Task brief: Below are some records. Print exactly the lines between the one holding "Definition example_clock : string" and the one holding "Number_toLocaleString := en_US_toLocaleString;", inclusive, and nothing else.

Data supplied:

(* ===== verification/UsRegionStack.v ===== *)
(** * [UsRegionStack]: the constructor of [src/lib/us-region-stack.ts]

    The constructor (lines 22-73) is [UsRegionStack] below, one monadic
    step per statement of the source, in the order of the source:
    [super] ([Stack_new]), [new Waf] ([Waf_new] of the [WafConstruct]
    interface), the [wafAttrArn] field, [new Role] ([Role_new]),
    [cdk.Duration.seconds(5)], [new NodejsFunction]
    ([NodejsFunction_new]), [lambdaEdgeFunction.currentVersion]
    ([currentVersion]) and [NagSuppressions.addResourceSuppressions].
    The two public fields are returned in [UsRegionStackOut].

    The stack is created directly under the [App] (path [[]]), as the
    repository's entry point does; [devConfig] is a [Section] variable
    (the configuration file is not under [src/]).  The theorems are stated
    for any implementation of [WafConstruct]: the run and its errors, the
    refinement of the abstract description, the frame, two instances in
    one app, the stack-name bound, the construct ids, the cached version,
    the Lambda@Edge quotas, and the scope of the cdk-nag suppressions. *)

From S2P Require Import Prelude Constructs CdkLib Waf.
From Stdlib Require Import ZArith.

(** [devConfig] of [../config]: the stack reads its [allowedIps]. *)
Record Config : Type := mkConfig { cfg_allowedIps : list string }.

(** The two public fields [wafAttrArn] and [edgeFnVersion], and the
    stack's own path. *)
Record UsRegionStackOut : Type := mkOut {
  stack_path : path;
  wafAttrArn : Token;
  edgeFnVersion : path;
}.
(** X9. The registry stays well keyed in the process that serves the
    control socket: whatever payloads arrive, in whatever order the
    pending [create], [add], [remove], [enable] and [disable] calls are
    resumed and wherever they fail, no key occurs twice and every
    instance sits under the key [name || PluginClass] of its own name and
    class. So an instance that [getPluginInstance] finds under a name
    was constructed with that name. *)
Theorem registry_stays_well_keyed
  (E : Env) (w : World) (turns : list Turn) :
  wellKeyed w ->
  let w' := world (serve E turns (idle w)) in
  wellKeyed w'
  /\ forall name p,
       run (getPluginInstance name) w' = (Ok p, w') ->
       Plugin.name p = Some name /\ name <> "".
Proof.
  intros H w'.
  assert (K : wellKeyed w').
  { apply (wellKeyed_stable E turns (idle w)). split; [exact H | constructor]. }
  split; [exact K |].
  intros name p. rewrite run_getPluginInstance.
  destruct (JsMap.get (KName name) (plugins w')) as [q |] eqn:G;
    [| discriminate].
  intros [= ->]. now apply (keyed_name (plugins w')); [apply K |].
Qed.
(** * Sgiach front-end: a shallow embedding of the page scripts

    The repository holds three scripts:
    - the building-placement page (the inline script of the development
      suite page): grid snapping, the buildable-area check, the list of placed
      buildings and the development-plan export;
    - the landing page [sgiach-app.html]: connectivity check, analysis request
      with its test-data fallback, result cards and the CSV export;
    - [static/js/sgiach-mapping.js]: the [SgiachMapping] class and the
      professional validation request.

    Handlers are functions from a page state (and the data the browser hands
    them) to a new state and the list of effects they perform, in program
    order.  JavaScript exceptions are explicit outcomes. *)

From Stdlib Require Import ZArith QArith Qround Qabs Lqa Lia.
From Stdlib Require Import Bool List String Ascii DecimalString Sorted.
Import ListNotations.

Local Open Scope Q_scope.

(* ===================================================================== *)
(** ** JavaScript values used by the scripts *)
(* ===================================================================== *)

Module JS.

(** A JavaScript number.  Finite values are kept as exact rationals; [NaN]
    is what [parseInt] gives on text without digits.  Infinities do not
    arise: the scripts only divide by non-zero constants. *)
Inductive number : Type :=
| NaN
| Num (q : Q).

Definition lift2 (f : Q -> Q -> Q) (a b : number) : number :=
  match a, b with
  | Num p, Num q => Num (f p q)
  | _, _ => NaN
  end.

Definition add : number -> number -> number := lift2 Qplus.
Definition sub : number -> number -> number := lift2 Qminus.
Definition mul : number -> number -> number := lift2 Qmult.
Definition div : number -> number -> number := lift2 Qdiv.

(** [a <= b] and [a >= b]: any comparison with [NaN] is false. *)
Definition lte (a b : number) : bool :=
  match a, b with
  | Num p, Num q => Qle_bool p q
  | _, _ => false
  end.

Definition gte (a b : number) : bool := lte b a.

(** [Math.round]: the nearest integer, halves going up. *)
Definition Math_round (a : number) : number :=
  match a with
  | Num q => Num (inject_Z (Qfloor (q + (1 # 2))))
  | NaN => NaN
  end.

Definition of_Z (z : Z) : number := Num (inject_Z z).

(** [s.split(sep)] for a one-character separator. *)
Fixpoint split (sep : ascii) (s : string) : list string :=
  match s with
  | EmptyString => [EmptyString]
  | String c rest =>
      if Ascii.eqb c sep then EmptyString :: split sep rest
      else match split sep rest with
           | p :: ps => String c p :: ps
           | [] => [String c EmptyString]
           end
  end.

(** White space skipped by [parseInt] (code units below 256). *)
Definition is_white_space (c : ascii) : bool :=
  let n := nat_of_ascii c in
  ((9 <=? n) && (n <=? 13) || (n =? 32) || (n =? 160))%nat.

Fixpoint trim_start (s : string) : string :=
  match s with
  | String c rest => if is_white_space c then trim_start rest else s
  | EmptyString => EmptyString
  end.

Definition digit_value (c : ascii) : option Z :=
  let n := nat_of_ascii c in
  if ((48 <=? n) && (n <=? 57))%nat then Some (Z.of_nat n - 48)%Z
  else if ((97 <=? n) && (n <=? 122))%nat then Some (Z.of_nat n - 87)%Z
  else if ((65 <=? n) && (n <=? 90))%nat then Some (Z.of_nat n - 55)%Z
  else None.

(** The value of the longest prefix of digits in [radix]; [acc] is [None]
    until a digit has been read. *)
Fixpoint read_digits (radix : Z) (s : string) (acc : option Z) : option Z :=
  match s with
  | String c rest =>
      match digit_value c with
      | Some d =>
          if (d <? radix)%Z
          then read_digits radix rest
                 (Some (match acc with
                        | Some a => a * radix + d
                        | None => d
                        end)%Z)
          else acc
      | None => acc
      end
  | EmptyString => acc
  end.

Definition strip_sign (s : string) : Z * string :=
  match s with
  | String "-" rest => ((-1)%Z, rest)
  | String "+" rest => (1%Z, rest)
  | _ => (1%Z, s)
  end.

Definition strip_hex_prefix (s : string) : Z * string :=
  match s with
  | String "0" (String "x" rest) => (16%Z, rest)
  | String "0" (String "X" rest) => (16%Z, rest)
  | _ => (10%Z, s)
  end.

(** [parseInt(s)] with no radix argument. *)
Definition parseInt_string (s : string) : number :=
  let (sign, s1) := strip_sign (trim_start s) in
  let (radix, s2) := strip_hex_prefix s1 in
  match read_digits radix s2 None with
  | Some n => of_Z (sign * n)
  | None => NaN
  end.

(** [parseInt(v)] where [v] is an array slot: a missing slot is
    [undefined], whose text has no digits. *)
Definition parseInt (v : option string) : number :=
  match v with
  | Some s => parseInt_string s
  | None => NaN
  end.

(** ASCII part of [toUpperCase] on one character. *)
Definition upper_char (c : ascii) : ascii :=
  let n := nat_of_ascii c in
  if ((97 <=? n) && (n <=? 122))%nat then ascii_of_nat (n - 32) else c.

(** The text of an array length or index, as a template literal prints
    it. *)
Definition nat_toString (n : nat) : string :=
  NilEmpty.string_of_uint (Nat.to_uint n).

(** The line feed written [\n] in the scripts. *)
Definition LF : string := String (ascii_of_nat 10) EmptyString.

(** [arr.findIndex(p)]: [None] stands for [-1]. *)
Fixpoint findIndex {A : Type} (p : A -> bool) (l : list A) : option nat :=
  match l with
  | [] => None
  | a :: rest =>
      if p a then Some O
      else match findIndex p rest with
           | Some i => Some (S i)
           | None => None
           end
  end.

(** [arr.splice(index, 1)]: the array without the element at [index]. *)
Definition splice1 {A : Type} (index : nat) (l : list A) : list A :=
  firstn index l ++ skipn (S index) l.

(** A parsed JSON value.  The fields of an object are listed in the order
    of the text. *)
#[local] Unset Elimination Schemes.
Inductive Json : Type :=
| JNull
| JBool (b : bool)
| JNumber (q : Q)
| JString (s : string)
| JArray (items : list Json)
| JObject (fields : list (string * Json)).
#[local] Set Elimination Schemes.

(** The double quote character. *)
Definition quote : string := String (ascii_of_nat 34) EmptyString.

(** [s.toUpperCase()], ASCII letters only. *)
Fixpoint toUpperCase (s : string) : string :=
  match s with
  | String c rest => String (upper_char c) (toUpperCase rest)
  | EmptyString => EmptyString
  end.

(** *** Printing numbers

    How a number becomes text belongs to the browser, so the pages below
    take it as a [Runtime].  [decimal_runtime] prints exact decimals and
    en-US digit grouping; it is what the worked examples run on. *)

Class Runtime : Type := {
  Number_toString : Q -> string;          (* `${n}` *)
  Number_toFixed : Q -> nat -> string;    (* n.toFixed(digits) *)
  Number_toLocaleString : Q -> string;    (* n.toLocaleString() *)
  Date_toISOString : string               (* new Date().toISOString() *)
}.

Definition Z_toString (z : Z) : string := NilZero.string_of_int (Z.to_int z).

Fixpoint zeros (n : nat) : string :=
  match n with
  | O => EmptyString
  | S n' => String "0" (zeros n')
  end.

Definition pad_left (width : nat) (s : string) : string :=
  (zeros (width - String.length s) ++ s)%string.

(** [int . frac] where [m] counts units of [10^-places]. *)
Definition fixed_text (m : Z) (places : nat) : string :=
  let unit := (10 ^ Z.of_nat places)%Z in
  (Z_toString (m / unit) ++
   match places with
   | O => EmptyString
   | _ => "." ++ pad_left places (Z_toString (m mod unit))
   end)%string.

Definition sign_text (q : Q) : string :=
  if (Qnum q <? 0)%Z then "-"%string else EmptyString.

(** The least number of decimal places, up to [fuel] more, that hold
    [n / d] exactly. *)
Fixpoint decimal_places (fuel : nat) (n d : Z) (places : nat) : nat :=
  match fuel with
  | O => places
  | S fuel' =>
      if ((n * 10 ^ Z.of_nat places) mod d =? 0)%Z then places
      else decimal_places fuel' n d (S places)
  end.

Definition decimal_toString (q : Q) : string :=
  let n := Z.abs (Qnum q) in
  let d := Zpos (Qden q) in
  let places := decimal_places 20 n d 0 in
  (sign_text q ++ fixed_text (n * 10 ^ Z.of_nat places / d) places)%string.

Definition decimal_toFixed (q : Q) (digits : nat) : string :=
  let m := Qfloor (Qabs q * inject_Z (10 ^ Z.of_nat digits) + (1 # 2)) in
  (sign_text q ++ fixed_text m digits)%string.

(** Digits in groups of three, most significant first. *)
Fixpoint grouped (fuel : nat) (z : Z) : string :=
  match fuel with
  | O => Z_toString z
  | S fuel' =>
      if (z <? 1000)%Z then Z_toString z
      else (grouped fuel' (z / 1000) ++ "," ++
            pad_left 3 (Z_toString (z mod 1000)))%string
  end.

Fixpoint strip_zeros (s : string) : string :=
  match s with
  | EmptyString => EmptyString
  | String c rest =>
      match strip_zeros rest with
      | EmptyString =>
          if Ascii.eqb c "0" then EmptyString else String c EmptyString
      | kept => String c kept
      end
  end.

(** At most three fraction digits, trailing zeros dropped. *)
Definition en_US_toLocaleString (q : Q) : string :=
  let m := Qfloor (Qabs q * 1000 + (1 # 2)) in
  (sign_text q ++ grouped 30 (m / 1000) ++
   match (m mod 1000)%Z with
   | 0%Z => EmptyString
   | frac => "." ++ strip_zeros (pad_left 3 (Z_toString frac))
   end)%string.

(** A clock reading for the worked examples. *)
Definition example_clock : string := "2025-01-01T00:00:00.000Z".

Definition decimal_runtime (now : string) : Runtime :=
  {| Number_toString := decimal_toString;
     Number_toFixed := decimal_toFixed;
     Number_toLocaleString := en_US_toLocaleString;
     Date_toISOString := now |}.

End JS.

(* ===================================================================== *)
(** ** Handlers: state, effects and exceptions *)
(* ===================================================================== *)

Module Handler.

Inductive Error : Type :=
| FetchFailed                  (* fetch rejected: no response *)
| JsonSyntaxError              (* response.json() rejected *)
| TypeError (reading : string) (* a property read on null or undefined *)
| ErrorMessage (message : string).   (* new Error(message) *)

Inductive outcome (A : Type) : Type :=
| Return (a : A)
| Throw (e : Error).
Arguments Return {A} a.
Arguments Throw {A} e.

(** What one request gives: no response at all, or a status with the body
    parsed as JSON ([None] when it is not JSON). *)
Inductive FetchResult (B : Type) : Type :=
| NetworkError
| Response (status : Z) (body : option B).
Arguments NetworkError {B}.
Arguments Response {B} status body.

Section Monad.
Context {S E : Type}.

(** A handler over page state [S] performing effects [E]. *)
Definition M (A : Type) : Type := S -> outcome A * S * list E.

Definition ret {A : Type} (a : A) : M A := fun st => (Return a, st, []).

Definition throw {A : Type} (e : Error) : M A := fun st => (Throw e, st, []).

Definition bind {A B : Type} (m : M A) (k : A -> M B) : M B :=
  fun st =>
    match m st with
    | (Return a, st1, effects1) =>
        let '(r, st2, effects2) := k a st1 in (r, st2, effects1 ++ effects2)
    | (Throw e, st1, effects1) => (Throw e, st1, effects1)
    end.

(** [try { m } catch (error) { handler error }] *)
Definition try_catch {A : Type} (m : M A) (handler : Error -> M A) : M A :=
  fun st =>
    match m st with
    | (Return a, st1, effects1) => (Return a, st1, effects1)
    | (Throw e, st1, effects1) =>
        let '(r, st2, effects2) := handler e st1 in
        (r, st2, effects1 ++ effects2)
    end.

Definition perform (e : E) : M unit := fun st => (Return tt, st, [e]).

Definition get : M S := fun st => (Return st, st, []).

Definition modify (f : S -> S) : M unit := fun st => (Return tt, f st, []).

Definition lift {A : Type} (r : outcome A) : M A := fun st => (r, st, []).

(** [response.ok] *)
Definition ok {B : Type} (response : Z * option B) : bool :=
  ((200 <=? fst response) && (fst response <=? 299))%Z.

(** [await response.json()] *)
Definition json {B : Type} (response : Z * option B) : M B :=
  match snd response with
  | Some body => ret body
  | None => throw JsonSyntaxError
  end.

End Monad.
Lemma count_edges_between topo total (edge_start edge_end : Z) :
  0 <= edge_start <= edge_end ->
  edge_end <= Z.of_nat (length (edge_target (w_topology topo))) ->
  length (base_weights topo) = length (edge_target (w_topology topo)) ->
  count_edges topo total edge_start edge_end
  = Some (total + (edge_end - edge_start)).
Proof.
  intros Hse Hel Hw.
  pose proof (count_edges_run topo total edge_start
                (Z.to_nat (edge_end - edge_start)) ltac:(lia) ltac:(lia) Hw)
    as Hrun.
  replace (edge_start + Z.of_nat (Z.to_nat (edge_end - edge_start)))
    with edge_end in Hrun by lia.
  rewrite Hrun. f_equal. lia.
Qed.

Lemma benchmark_queries_run rng topo (queries : nat) :
  csr_wf (w_topology topo) = true ->
  1 <= node_count (w_topology topo) ->
  length (base_weights topo) = length (edge_target (w_topology topo)) ->
  (forall node s e,
      neighbors (w_topology topo) node = Some (s, e) -> e - s <= 10) ->
  forall (pos : nat) (total : Z),
  exists total',
    benchmark_queries rng topo queries pos total = Some total'
    /\ total <= total' <= total + 10 * Z.of_nat queries.
Proof.
  intros Hwf Hnc Hw Hdeg. induction queries as [| q IH]; intros pos total.
  - exists total. split; [reflexivity | lia].
  - cbn [benchmark_queries]. cbv zeta.
    pose proof (randint_range rng pos 0 (node_count (w_topology topo) - 1)
                  ltac:(lia)) as Hid.
    destruct (csr_query (w_topology topo)
                (randint rng pos 0 (node_count (w_topology topo) - 1)) Hwf
                ltac:(lia)) as (s & e & Hn & Hse & Hel & _).
    rewrite Hn, (count_edges_between topo total s e Hse Hel Hw).
    destruct (IH (S pos) (total + (e - s))) as (total' & Hrun & Hbound).
    exists total'. split; [exact Hrun |].
    pose proof (Hdeg _ _ _ Hn). lia.
Qed.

Response to this exercise:
Definition example_clock : string := "2025-01-01T00:00:00.000Z".

Definition decimal_runtime (now : string) : Runtime :=
  {| Number_toString := decimal_toString;
     Number_toFixed := decimal_toFixed;
     Number_toLocaleString := en_US_toLocaleString;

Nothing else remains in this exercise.